The Seattle Post-Intelligencer gives Kerlikowske credit for being less bellicose than his predecessor, John Walters, and for not campaigning against marijuana legalization in Colorado and Washington last year. But Kerlikowske did publicly oppose Proposition 19, California's 2010 legalization initiative, and after the 2012 initiatives passed he emphasized that marijuana prohibition will be enforced even in states that are trying to opt out.
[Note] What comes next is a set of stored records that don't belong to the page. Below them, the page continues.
(* ===== verification/Convergence.v ===== *)
(** * A claim at rest has converged

    Over the work queue and the lagging cache of [WorkQueue], with an arbitrary
    environment: whenever a claim is neither queued nor being reconciled and no
    event it depends on is on its way, what the controller is for has happened.  A
    wake-up that is missed, a retry that is forgotten or an outcome written from a
    stale read and never looked at again would break this. *)
From stdpp Require Import relations.
From S2P Require Import Prelude Prog Kube Api Client Finalizers Indexes.
From S2P Require TenantController.
From S2P Require Import ServiceClaimController ApplicationSpec System WorkQueue.
From S2P Require Import Sample SampleApi SystemSample SampleServer SampleQueue.
Open Scope prog_scope.

Section convergence.
Context `{K : Kube} `{A : !ApiServer} `{L : !KubeLaws} `{V : !Stores} `{CA : !Cache} {SN : StoredNames}.
Context (rt : TenantController.TenantReconciler) (rs : ServiceClaimReconciler).

(** An API server and a cache as far as a claim's reconcile relies on them: a read
    that is not behind answers what is stored, a write that is accepted is stored,
    NotFound means there is no such object, and an applied object is a mutated one
    up to what the server manages.  An Application is unstructured, which the
    client reads from the server. *)
Class ClaimServer : Prop := {
  answers_claim evs rd key s r s' : served evs _ (Get rd KServiceClaim key) s r s' ->
    ~ behind evs NServiceClaim (nn_Name key) -> s' = s /\
    match r with
    | inr c => claimAt s (nn_Name key) = Some c
    | inl e => IsNotFound (Some e) = true -> claimAt s (nn_Name key) = None
    end;
  answers_application evs rd key s a s' : served evs _ (Get rd KApplication key) s (inr a) s' ->
    nn_Namespace key = argoCDNamespace -> s' = s /\
    application s (nn_Name key) = Some a /\ om_Name (u_ObjectMeta a) = nn_Name key;
  stores_finalizers evs obj p s o s' :
    served evs _ (PatchObject KServiceClaim obj p) s (inr o) s' ->
    match claimAt s' (sc_Name obj) with
    | Some c => om_Finalizers (sc_ObjectMeta c) = om_Finalizers (sc_ObjectMeta obj)
    | None => True
    end;
  stores_status evs obj base s o s' :
    served evs _ (PatchStatus KServiceClaim obj (MergeFrom base)) s (inr o) s' ->
    claimAt s (sc_Name obj) = Some base ->
    claimAt s' (sc_Name obj) = Some o /\ sc_Status o = sc_Status obj;
  stores_application evs obj mutate s res o s' :
    served evs _ (CreateOrUpdate KApplication obj mutate) s (inr (res, o)) s' ->
    om_Namespace (u_ObjectMeta obj) = argoCDNamespace ->
    application s' (om_Name (u_ObjectMeta obj)) = Some o /\
    exists o0 o1, mutate o0 = inr o1 /\ u_Object o = u_Object o1 /\
      om_Labels (u_ObjectMeta o) = om_Labels (u_ObjectMeta o1) /\
      om_Namespace (u_ObjectMeta o) = om_Namespace (u_ObjectMeta o1) /\
      om_Finalizers (u_ObjectMeta o) = om_Finalizers (u_ObjectMeta o1) /\
      om_OwnerReferences (u_ObjectMeta o) = om_OwnerReferences (u_ObjectMeta o1);
  not_found_claim evs obj p s e s' :
    served evs _ (PatchObject KServiceClaim obj p) s (inl e) s' \/
    served evs _ (PatchStatus KServiceClaim obj p) s (inl e) s' ->
    IsNotFound (Some e) = true -> claimAt s (sc_Name obj) = None;
  not_found_application evs obj u s e s' :
    served evs _ (Delete KApplication obj u) s (Some e) s' ->
    IsNotFound (Some e) = true -> application s (om_Name (u_ObjectMeta obj)) = None;
}.
Context {CS : ClaimServer}.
His rhetorical record during the last four years includes lots of lip service to science and "public health," interspersed with the sort of ill-informed, buffoonish pronouncements we have come to expect from our drug czars:
June 2009: "Marijuana is dangerous and has no medicinal benefit."
July 2009: "Legalization is not in the president's vocabulary, and it's not in mine."
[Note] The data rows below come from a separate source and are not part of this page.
Lemma tenant_calm_live s t : tenant s n = Some t -> calm (outcome (at_peace n)) (reconcileLive rt t) s.
Proof.
  intros Ht. pose proof (stored_tenant_name _ _ _ Ht) as Hn. unfold reconcileLive, ensureFinalizer.
  destruct (ContainsFinalizer (GetMeta t) TenantFinalizer) eqn:Hf; cbn [bind];
    [by apply calm_steps|].
  cbn [trigger bind]. apply calm_vis. intros s1 H1 _ ev1 N1 [e|o] s2 Hs H2 _; [by apply calm_error|].
  eapply (finalizer_event _ _ s s1 s2 t _ _ o TenantFinalizer _ Ht); [|exact H1|exact H2|exact Hs|].
  - unfold t_Name. cbn. by rewrite AddFinalizer_name.
  - change (t_ObjectMeta t) with (GetMeta t). rewrite Hf. intros Hc. symmetry in Hc.
    apply not_true_iff_false in Hc. apply Hc, ContainsFinalizer_spec, AddFinalizer_spec. by left.
Qed.

(** [Reconcile] up to the branch on the deletion timestamp. *)
Lemma tenant_calm_reconcile P s : (forall s, tenant s n = None -> P s) ->
  (forall s t, tenant s n = Some t -> ~ live t -> calm (outcome P) (reconcileDelete t) s) ->
  (forall s t, tenant s n = Some t -> live t -> calm (outcome P) (reconcileLive rt t) s) ->
  calm (outcome P) (Reconcile rt (requestFor n)) s.
Proof.
  intros Hnone Hdel Hlive. unfold Reconcile. cbn [bind trigger]. apply calm_vis.
  intros s1 H1 I1 ev1 N1 r s2 Hs H2 I2.
  apply answers_tenant in Hs as [-> Hr]; [|by apply (unconcerned_own (WTenant n) s1)]. cbn in Hr.
  destruct r as [e|t].
  - intros s3 H3 _. destruct (IsNotFound (Some e)) eqn:He.
    + right. apply Hnone. rewrite (proj1 H3). auto.
    + left. rewrite IgnoreNotFound_spec, He. done.
  - unfold live in *. destruct (TimeIsZero (om_DeletionTimestamp (t_ObjectMeta t))) eqn:Hd;
      cbn [negb]; [by apply Hlive|apply Hdel; congruence].
Qed.

Lemma tenant_reconcile_calm s : calm (outcome (at_peace n)) (Reconcile rt (requestFor n)) s.
Proof.
  apply tenant_calm_reconcile; [by intros s' Hs t; rewrite Hs| |by intros; apply tenant_calm_live].
  intros s1 t Ht Hl. apply calm_always; [apply _|]. intros s2 H2 out. right. intros t' Ht'.
  rewrite (proj1 H2), Ht in Ht'. by injection Ht' as <-.
Qed.

(** ** A Tenant being deleted *)

(** It does not carry the platform's finalizer. *)
Definition let_go (s : state) : Prop :=
  forall t, tenant s n = Some t -> ~ live t ->
    ContainsFinalizer (t_ObjectMeta t) TenantFinalizer = false.

Lemma tenant_let_go_quiet s s' : quietTenant n s s' -> let_go s -> let_go s'.
Proof. intros Hq Hp t Ht. apply Hp. by rewrite <- (proj1 Hq). Qed.

(** A release changes the Tenant, so it cannot succeed quietly. *)
Lemma tenant_calm_release P s t : tenant s n = Some t ->
  ContainsFinalizer (t_ObjectMeta t) TenantFinalizer = true ->
  calm (outcome P)
    (let* ' (_, rerr) := releaseFinalizer t TenantFinalizer in Ret (emptyResult, rerr)) s.
Proof.
  intros Ht Hf. pose proof (stored_tenant_name _ _ _ Ht) as Hn. unfold releaseFinalizer.
  change (GetMeta t) with (t_ObjectMeta t). rewrite Hf. cbn [negb bind trigger]. apply calm_vis.
  intros s1 H1 _ ev1 N1 [e|o] s2 Hs H2 _; [by apply calm_error|].
  eapply (finalizer_event _ _ s s1 s2 t _ _ o TenantFinalizer _ Ht); [|exact H1|exact H2|exact Hs|].
  - unfold t_Name. cbn. by rewrite RemoveFinalizer_name.
  - rewrite Hf. intros Hc. symmetry in Hc. apply ContainsFinalizer_spec in Hc.
    apply RemoveFinalizer_spec in Hc as [Hne _]. done.
Qed.

Lemma calm_delete s t : tenant s n = Some t ->
  ContainsFinalizer (t_ObjectMeta t) TenantFinalizer = true ->
  calm (outcome let_go) (reconcileDelete t) s.
Proof.
  intros Ht Hf. pose proof (stored_tenant_name _ _ _ Ht) as Hn. unfold reconcileDelete.
  rewrite Hf. cbn [negb bind trigger]. apply calm_vis.
  intros s1 H1 _ ev1 _ [e|cs] s2 _ H2 _; [by apply calm_error|]. destruct (0 <? length cs).
  - apply calm_vis. intros s3 _ _ ev2 _ [e|o] s4 _ _ _; [by apply calm_error|by apply calm_again].
  - apply calm_vis. intros s3 H3 _ ev2 _ [e|o] s4 Hs H4 _; [by apply calm_error|].
    assert (Ht3 : tenant s3 n = Some t) by (by rewrite (proj1 H3), (proj1 H2), (proj1 H1)).
    apply stores_tenant_status in Hs as [Ho _]; [|by rewrite <- Hn in Ht3].
    change (tenant s4 (t_Name t) = Some o) in Ho. rewrite Hn, (proj1 H4), Ht3 in Ho.
    injection Ho as <-. apply calm_vis. intros s5 H5 _ ev3 _ r s6 _ H6 _.
    assert (Ht6 : tenant s6 n = Some t)
      by (by rewrite (proj1 H6), (proj1 H5), (proj1 H4)).
    destruct r as [e|]; [|by apply tenant_calm_release].
    destruct (IsNotFound (Some e)); [by apply tenant_calm_release|by apply calm_error].
Qed.

Lemma delete_reconcile_calm s : calm (outcome let_go) (Reconcile rt (requestFor n)) s.
Proof.
  assert (Hdone : forall w s1 t, tenant s1 n = Some t ->
    live t \/ ContainsFinalizer (t_ObjectMeta t) TenantFinalizer = false ->
    calm (outcome let_go) w s1).
  { intros w s1 t Ht Hor. apply calm_always; [apply _|]. intros s2 H2 out. right. intros t' Ht' Hl.
    rewrite (proj1 H2), Ht in Ht'. injection Ht' as <-. by destruct Hor. }
  apply tenant_calm_reconcile; [by intros s' Hs t; rewrite Hs|intros s1 t Ht _|by eauto].
  destruct (ContainsFinalizer (t_ObjectMeta t) TenantFinalizer) eqn:Hf; [by apply calm_delete|eauto].
Qed.
End lawful.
August 2009: "We had been hiking in 107-degree weather in the Sierra Nevadas, and when we came down, the question was in reference to smoked marijuana, and as you know, smoked marijuana has not been shown by the FDA to have, to show, medicinal value. This is a medical question, and that's where we're going to leave it."
August 2010: "It is our experience that an overwhelming majority of police professionals does not support legalizing marijuana….Our opposition to legalizing marijuana is grounded not in ideology but in facts and experience."
September 2010: "I think all of the attention and the focus of calling marijuana medicine has sent the absolute wrong message to our young people."
October 2010: While jumping in from Washington and telling Californians how to vote on Proposition 19, Kerlikowske declares, "People don't want to see someone jump in from Washington and tell them how to vote."
December 2010: "We have been telling young people, particularly for the past couple years, that marijuana is medicine. So it shouldn't be a great surprise to us that young people are now misperceiving the dangers or the risks around marijuana."
December 2010: Kerlikowske identifies "'Just Say No' under Nancy Reagan" as one the drug war's "major successes."
February 2011: When The Daily Caller's Mike Riggs notes that drug law enforcement, despite the drug czar's preference for nonmartial terminology, sure looks like a war, Kerlikowske replies: "Well, it might, but I guess the difference that I see is the level of violence in the United States and the training that law enforcement goes through. Whether they're dealing with an armed robbery or taking down a drug house, and given the number of officers who are shot and killed anymore, and the type of weaponry that is out on the streets, I don't think there's any way to approach it from a safety standpoint that wouldn't involve this."
March 2011: "The War on Drugs is over. We've stopped looking at it as a criminal justice issue alone."
March 2011: "We certainly ended the drug war, now almost two years ago, in the first interview I gave."
September 2011: "People keep calling [marijuana] medicine, and that's the wrong message for young people to hear."
October 2011: "Our concern about marijuana is based on what the science tells us about the drug's effects."
December 2011: "Using illegal drugs is not part of everyday life in America, nor is it a rite of passage."
September 2012: "Marijuana is still bad news….I think [teenagers] are getting a bad message on marijuana. I think that the message that it's medicine and should be legalized is a bad message."
April 2013: "This is what drug policy reform looks like: it looks like a doctor, it looks like a nurse."
So long, Gil. Good luck blocking that flow of drugs.